The Texas-headquartered group currently employs more than 500 people at its subsea centre of excellence in Montrose.
It operates two sites in Montrose – at Charleton Road and Forties Industrial Estate on Brent Avenue.
They are involved in engineering, manufacturing, test and assembly and services, as well as research and development.
Mr Chambault said the business plans to retain its Montrose base.
He added: “We see the subsea market slowly returning in 2022 and 2023 which may help future work volume to the Montrose subsea centre of excellence, our flagship facility.
“We intend to stay here.”
Major investment in Montrose base
The operation in the town underwent a transformation in 2019 through a £31 million investment by Baker Hughes.
There was also a £4.9m grant from the Scottish Government through Scottish Enterprise.
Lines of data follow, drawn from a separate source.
Lemma contract_dispatch_nonempty contracts contract raw :
  contracts !! contract = Some raw → contract_dispatch contracts ≠ [].
Proof.
  intros Hc%sorted_contracts_elem_of Hnil. unfold contract_dispatch in Hnil.
  apply fmap_nil_inv in Hnil. rewrite Hnil in Hc. by inversion Hc.
Qed.

(** X13.  With at least one contract, the generator [dispatch_contract]
    resolves the id of every contract to its entry label
    [contract_entry_<id>] and every other id to the sentinel, consuming the
    id; the entries the second loop of [generate_evm_code] appends to the
    same list afterwards do not change that. *)
Theorem dispatch_contract_resolves
  (contracts : gmap Z (list Instruction)) some_id some_raw extra :
  contracts !! some_id = Some some_raw →
  ∃ c, dispatch_contract contracts (contract_dispatch contracts ++ extra) =
         Returned c ∧
       ∀ contract rest,
         (is_Some (contracts !! contract) →
          exec c (VInt contract :: rest) =
          Running (VLabel (contract_entry_label contract) :: rest)) ∧
         (contracts !! contract = None →
          exec c (VInt contract :: rest) = Running (sentinel :: rest)).
Proof.
  intros Hsome. unfold dispatch_contract.
  destruct (make_bst_lookup_exec (contract_dispatch contracts) extra)
    as (c & Hc & Hex).
  { by eapply contract_dispatch_nonempty. }
  { rewrite contract_dispatch_keys. apply sorted_contracts_Sorted. }
  { rewrite contract_dispatch_keys. apply sorted_contracts_NoDup. }
  exists c. split; [done|]. intros contract rest. rewrite Hex. split.
  - intros [raw Hraw]. by rewrite (contract_dispatch_lookup _ _ raw).
  - intros Hnone. rewrite lookup_result_absent; [done|].
    rewrite contract_dispatch_keys, sorted_contracts_keys, Hnone.
    by intros [? ?].
Qed.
The subsea centre of excellence benefits from advanced manufacturing tools and processes designed to improve efficiency and productivity.
European region lead for Baker Hughes Romain Chambault said: “Montrose is important to us for multiple reasons. The energy industry is one of Scotland’s leading sectors, so it’s crucial for us to have a footprint here.
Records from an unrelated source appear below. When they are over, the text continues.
(** * AsmJit operand core: [core/operand.h]

    A shallow embedding of [Operand_], [Operand], [Label], [BaseReg],
    [RegOnly], [BaseMem] and [Imm], followed by the properties of the
    operand representation.

    Conventions.  A [uint32_t] is a [Z] in [0, 2^32); every C++ operation on
    it is written with its wrap-around ([u32]).  An [int64_t] is a [Z] in
    [-2^63, 2^63); conversions between the signed and the unsigned view are
    [i64] and [u64].  Signed 64-bit addition is the two's-complement one of
    the targets ([i64] of the mathematical sum); [i64_exact] shows that it is
    the mathematical sum whenever that sum is representable.

    The anonymous union of [Operand_] ([_data32[2]], [_data64], [_mem]) is
    kept as its two 32-bit words, in the little-endian layout of the targets:
    [_data32[0]] is [_mem.indexId] and the low half of [_data64],
    [_data32[1]] is [_mem.offsetLo32] and the high half of [_data64]. *)

From Stdlib Require Import ZArith Lia Bool List.
From Stdlib Require Import Ascii.
Import ListNotations.
Local Open Scope Z_scope.

(* ------------------------------------------------------------------ *)
(** ** Fixed-width integers *)

(** [uint32_t(x)]. *)
Definition u32 (x : Z) : Z := x mod 2 ^ 32.
(** [uint64_t(x)]. *)
Definition u64 (x : Z) : Z := x mod 2 ^ 64.
(** [int32_t(x)]. *)
Definition i32 (x : Z) : Z := (x + 2 ^ 31) mod 2 ^ 32 - 2 ^ 31.
(** [int64_t(x)]. *)
Definition i64 (x : Z) : Z := (x + 2 ^ 63) mod 2 ^ 64 - 2 ^ 63.
(** [~x] on a [uint32_t]. *)
Definition not32 (x : Z) : Z := u32 (Z.lnot x).

Definition uint32 (x : Z) : Prop := 0 <= x < 2 ^ 32.
Definition uint64 (x : Z) : Prop := 0 <= x < 2 ^ 64.
Definition int32 (x : Z) : Prop := - 2 ^ 31 <= x < 2 ^ 31.
Definition int64 (x : Z) : Prop := - 2 ^ 63 <= x < 2 ^ 63.

(** [uint8_t(x)], [int8_t(x)], [uint16_t(x)], [int16_t(x)]. *)
Definition u8 (x : Z) : Z := x mod 2 ^ 8.
Definition i8 (x : Z) : Z := (x + 2 ^ 7) mod 2 ^ 8 - 2 ^ 7.
Definition u16 (x : Z) : Z := x mod 2 ^ 16.
Definition i16 (x : Z) : Z := (x + 2 ^ 15) mod 2 ^ 16 - 2 ^ 15.

Definition uint8 (x : Z) : Prop := 0 <= x < 2 ^ 8.
Definition int8 (x : Z) : Prop := - 2 ^ 7 <= x < 2 ^ 7.
Definition uint16 (x : Z) : Prop := 0 <= x < 2 ^ 16.
Definition int16 (x : Z) : Prop := - 2 ^ 15 <= x < 2 ^ 15.

(* ------------------------------------------------------------------ *)
(** ** [Globals] and [Support] ([core/globals.h], [core/support.h]) *)

Module Globals.

(** Modelled from the spec: [Globals::kInvalidId] ([core/globals.h] is not
    among the sources), the global invalid-id sentinel, the largest 32-bit
    value; one below it is the last virtual id. *)
Definition kInvalidId : Z := 0xFFFFFFFF.

End Globals.

Module Support.

Fixpoint ctz_pos (p : positive) : Z :=
  match p with
  | xO q => 1 + ctz_pos q
  | _ => 0
  end.

(** Modelled from the spec: [Support::constCtz] ([core/support.h] is not
    among the sources), the trailing zero count of a 32-bit mask.  No mask of
    the operand signature is zero; the count of zero is taken as 32. *)
Definition constCtz (mask : Z) : Z :=
  match mask with
  | Zpos p => ctz_pos p
  | _ => 32
  end.

(** Modelled from the spec: [Support::isBetween<T>(x, a, b)], the single
    range check [a <= x && x <= b]. *)
Definition isBetween (x a b : Z) : bool := (a <=? x) && (x <=? b).

(** Modelled from the spec: [Support::bitMaskFromBool<uint32_t>(b)], all
    ones when [b] holds and zero otherwise. *)
Definition bitMaskFromBool (b : bool) : Z := if b then 0xFFFFFFFF else 0.

(** Modelled from the spec: [Support::unpackU32At0] and
    [Support::unpackU32At1], the words a 64-bit value leaves in [_data32[0]]
    and [_data32[1]]. *)
Definition unpackU32At0 (x : Z) : Z := Z.land (u64 x) 0xFFFFFFFF.
Definition unpackU32At1 (x : Z) : Z := Z.shiftr (u64 x) 32.

(** Modelled from the spec: the fit predicates of [Support] at [int64_t],
    the two's-complement range of each width. *)
Definition isInt8 (x : Z) : bool := isBetween x (-128) 127.
Definition isUInt8 (x : Z) : bool := (0 <=? x) && (x <=? 255).
Definition isInt16 (x : Z) : bool := isBetween x (-32768) 32767.
Definition isUInt16 (x : Z) : bool := (0 <=? x) && (x <=? 65535).
Definition isInt32 (x : Z) : bool := isBetween x (-2147483648) 2147483647.
Definition isUInt32 (x : Z) : bool := (0 <=? x) && (x <=? 0xFFFFFFFF).

End Support.

(* ------------------------------------------------------------------ *)
(** ** [Operand_] *)

(** [enum OpType]. *)
Definition kOpNone : Z := 0.
Definition kOpReg : Z := 1.
Definition kOpMem : Z := 2.
Definition kOpImm : Z := 3.
Definition kOpLabel : Z := 4.

(** [enum SignatureBits]. *)
Definition kSignatureOpShift : Z := 0.
Definition kSignatureOpMask : Z := u32 (Z.shiftl 0x07 kSignatureOpShift).
Definition kSignatureRegTypeShift : Z := 3.
Definition kSignatureRegTypeMask : Z := u32 (Z.shiftl 0x1F kSignatureRegTypeShift).
Definition kSignatureRegGroupShift : Z := 8.
Definition kSignatureRegGroupMask : Z := u32 (Z.shiftl 0x0F kSignatureRegGroupShift).
Definition kSignatureMemBaseTypeShift : Z := 3.
Definition kSignatureMemBaseTypeMask : Z := u32 (Z.shiftl 0x1F kSignatureMemBaseTypeShift).
Definition kSignatureMemIndexTypeShift : Z := 8.
Definition kSignatureMemIndexTypeMask : Z := u32 (Z.shiftl 0x1F kSignatureMemIndexTypeShift).
Definition kSignatureMemBaseIndexShift : Z := 3.
Definition kSignatureMemBaseIndexMask : Z := u32 (Z.shiftl 0x3FF kSignatureMemBaseIndexShift).
Definition kSignatureMemAddrTypeShift : Z := 13.
Definition kSignatureMemAddrTypeMask : Z := u32 (Z.shiftl 0x03 kSignatureMemAddrTypeShift).
Definition kSignatureMemRegHomeShift : Z := 15.
Definition kSignatureMemRegHomeFlag : Z := u32 (Z.shiftl 0x01 kSignatureMemRegHomeShift).
Definition kSignatureSizeShift : Z := 24.
Definition kSignatureSizeMask : Z := u32 (Z.shiftl 0xFF kSignatureSizeShift).

(** [enum VirtIdConstants]. *)
Definition kVirtIdMin : Z := 256.
Definition kVirtIdMax : Z := Globals.kInvalidId - 1.
Definition kVirtIdCount : Z := u32 (kVirtIdMax - kVirtIdMin + 1).

Definition isVirtId (id : Z) : bool := u32 (id - kVirtIdMin) <? u32 kVirtIdCount.
Definition indexToVirtId (id : Z) : Z := u32 (id + kVirtIdMin).
Definition virtIdToIndex (id : Z) : Z := u32 (id - kVirtIdMin).

(** The members of [Operand_]; the union is its two words. *)
Record Operand_ : Type := mkOperand_ {
  _signature : Z;
  _baseId : Z;
  _data32_0 : Z;
  _data32_1 : Z
}.

(** The views of the union. *)
Definition _mem_indexId (o : Operand_) : Z := _data32_0 o.
Definition _mem_offsetLo32 (o : Operand_) : Z := _data32_1 o.
Definition _data64 (o : Operand_) : Z :=
  Z.lor (_data32_0 o) (Z.shiftl (_data32_1 o) 32).

Definition set_signature (v : Z) (o : Operand_) : Operand_ :=
  mkOperand_ v (_baseId o) (_data32_0 o) (_data32_1 o).
Definition set_baseId (v : Z) (o : Operand_) : Operand_ :=
  mkOperand_ (_signature o) v (_data32_0 o) (_data32_1 o).
Definition set_mem_indexId (v : Z) (o : Operand_) : Operand_ :=
  mkOperand_ (_signature o) (_baseId o) v (_data32_1 o).
Definition set_mem_offsetLo32 (v : Z) (o : Operand_) : Operand_ :=
  mkOperand_ (_signature o) (_baseId o) (_data32_0 o) v.
(** [_data64 = v] for a [uint64_t] [v]. *)
Definition set_data64 (v : Z) (o : Operand_) : Operand_ :=
  mkOperand_ (_signature o) (_baseId o) (Z.land v 0xFFFFFFFF) (Z.shiftr v 32).

(** Every member holds a [uint32_t]. *)
Definition wf (o : Operand_) : Prop :=
  uint32 (_signature o) /\ uint32 (_baseId o) /\
  uint32 (_data32_0 o) /\ uint32 (_data32_1 o).

Definition _initReg (signature rId : Z) (o : Operand_) : Operand_ :=
  set_data64 0 (set_baseId rId (set_signature signature o)).

Definition copyFrom (other : Operand_) (o : Operand_) : Operand_ := other.

(** [Operand_::reset]. *)
Definition reset (o : Operand_) : Operand_ :=
  set_data64 0 (set_baseId 0 (set_signature 0 o)).

Definition hasSignature (signature : Z) (o : Operand_) : bool :=
  _signature o =? signature.
Definition signature (o : Operand_) : Z := _signature o.
Definition setSignature (signature : Z) (o : Operand_) : Operand_ :=
  set_signature signature o.

(** The templates over a mask, on the signature word itself; [RegInfo] and
    [RegOnly] repeat the first one verbatim. *)
Definition hasPart (mask sig : Z) : bool := negb (Z.land sig mask =? 0).
Definition getPart (mask sig : Z) : Z :=
  Z.land (Z.shiftr sig (Support.constCtz mask))
         (Z.shiftr mask (Support.constCtz mask)).
(** The condition of the [ASMJIT_ASSERT] of [_setSignaturePart]. *)
Definition fitsPart (mask value : Z) : bool :=
  Z.land value (not32 (Z.shiftr mask (Support.constCtz mask))) =? 0.
Definition setPart (mask value sig : Z) : Z :=
  Z.lor (Z.land sig (not32 mask))
        (u32 (Z.shiftl value (Support.constCtz mask))).

Definition _hasSignaturePart (mask : Z) (o : Operand_) : bool :=
  hasPart mask (_signature o).
Definition _getSignaturePart (mask : Z) (o : Operand_) : Z :=
  getPart mask (_signature o).
Definition _setSignaturePart (mask value : Z) (o : Operand_) : Operand_ :=
  set_signature (setPart mask value (_signature o)) o.

Definition opType (o : Operand_) : Z := _getSignaturePart kSignatureOpMask o.
Definition isNone (o : Operand_) : bool := _signature o =? 0.
Definition isReg (o : Operand_) : bool := opType o =? kOpReg.
Definition isMem (o : Operand_) : bool := opType o =? kOpMem.
Definition isImm (o : Operand_) : bool := opType o =? kOpImm.
Definition isLabel (o : Operand_) : bool := opType o =? kOpLabel.

Definition isPhysReg (o : Operand_) : bool := isReg o && (_baseId o <? 0xFF).
Definition isVirtReg (o : Operand_) : bool := isReg o && (_baseId o >? 0xFF).

Definition hasSize (o : Operand_) : bool := _hasSignaturePart kSignatureSizeMask o.
Definition size (o : Operand_) : Z := _getSignaturePart kSignatureSizeMask o.
Definition id (o : Operand_) : Z := _baseId o.

Definition isEqual (other o : Operand_) : bool :=
  (_signature o =? _signature other) &&
  (_baseId o =? _baseId other) &&
  (_data64 o =? _data64 other).

(** [isReg(rType)]. *)
Definition isRegOfType (rType : Z) (o : Operand_) : bool :=
  Z.land (_signature o) (Z.lor kSignatureOpMask kSignatureRegTypeMask) =?
  Z.lor (u32 (Z.shiftl kOpReg kSignatureOpShift))
        (u32 (Z.shiftl rType kSignatureRegTypeShift)).

Definition isRegOrMem (o : Operand_) : bool :=
  Support.isBetween (opType o) kOpReg kOpMem.

(* ------------------------------------------------------------------ *)
(** ** [Operand] *)

(** [Operand(Globals::Init, u0, u1, u2, u3)]. *)
Definition Operand_init (u0 u1 u2 u3 : Z) : Operand_ := mkOperand_ u0 u1 u2 u3.

(** [Operand()]. *)
Definition Operand : Operand_ := mkOperand_ kOpNone 0 0 0.

(* ------------------------------------------------------------------ *)
(** ** [Label] *)

Module Label.

Definition kTypeAnonymous : Z := 0.
Definition kTypeLocal : Z := 1.
Definition kTypeGlobal : Z := 2.
Definition kTypeCount : Z := 3.

Definition kLabelTag : Z := 0x1.

(** [Label()]. *)
Definition Label : Operand_ := Operand_init kOpLabel Globals.kInvalidId 0 0.
(** [Label(id)]. *)
Definition ofId (id : Z) : Operand_ := Operand_init kOpLabel id 0 0.

(** [Label::reset], which hides [Operand_::reset]. *)
Definition reset (o : Operand_) : Operand_ :=
  set_data64 0 (set_baseId Globals.kInvalidId (set_signature kOpLabel o)).

Definition isValid (o : Operand_) : bool := negb (_baseId o =? Globals.kInvalidId).
Definition setId (id : Z) (o : Operand_) : Operand_ := set_baseId id o.

End Label.

(* ------------------------------------------------------------------ *)
(** ** Register traits, [BaseReg], [RegOnly] *)

(** The members every [RegTraits<REG_TYPE>] defines. *)
Record RegTraits : Type := mkRegTraits {
  kValid : Z;
  kCount : Z;
  kTypeId : Z;
  kType : Z;
  kGroup : Z;
  kSize : Z
}.

(** [kSignature] of [ASMJIT_DEFINE_REG_TRAITS]. *)
Definition kSignature (t : RegTraits) : Z :=
  Z.lor (Z.lor (Z.lor (u32 (Z.shiftl kOpReg kSignatureOpShift))
                      (u32 (Z.shiftl (kType t) kSignatureRegTypeShift)))
               (u32 (Z.shiftl (kGroup t) kSignatureRegGroupShift)))
        (u32 (Z.shiftl (kSize t) kSignatureSizeShift)).

Module BaseReg.

Definition kTypeNone : Z := 0.
Definition kTypeGp8Lo : Z := 2.
Definition kTypeGp32 : Z := 5.
Definition kTypeGp64 : Z := 6.
Definition kTypeVec128 : Z := 9.
Definition kTypeCustom : Z := 16.
Definition kTypeMax : Z := 31.

Definition kGroupGp : Z := 0.
Definition kGroupVec : Z := 1.
Definition kGroupOther0 : Z := 2.
Definition kGroupOther1 : Z := 3.
Definition kGroupVirt : Z := 4.
Definition kGroupCount : Z := 16.

Definition kIdBad : Z := 0xFF.

(** [BaseReg::kSignature]; [BaseRegTraits::kSignature] is the same. *)
Definition kSignature : Z := kOpReg.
“The industry is changing before our eyes.
“Facilities like Montrose allow us to continue to invent and produce necessary technologies and solutions for customers.
“The pressing need to tackle climate change presents challenges, but also significant opportunities for the oil and gas sector.”
Many companies in the oil and sector have had to tighten their belts in recent years due to adverse factors including a slump in the price of crude and the spread of Covid-19, and Baker Hughes is no exception.
North Sea deal will have a positive impact
Mr Chambault said the North Sea Transition Deal was exciting news for Baker Hughes’ UK operations.
The partnership between the UK oil and gas sector and the Government supports the industry’s move to clean, green energy.
It also means a secure future for high-skilled oil and gas workers.
Mr Chambault said: “The North Sea Transition Deal will have a positive impact for suppliers.
“It is pushing activity in the energy transition, which we’re fully aligned with.
“The deal also confirms Government support for the sector, including the supply chain.
“The deal includes a target for UK content in new energy projects, including a target for locally-sourced technology and support for upskilling staff.
“This is exciting news for our UK operations.
“It supports sustained employment, manufacturing growth and generates real energy-transition expertise.”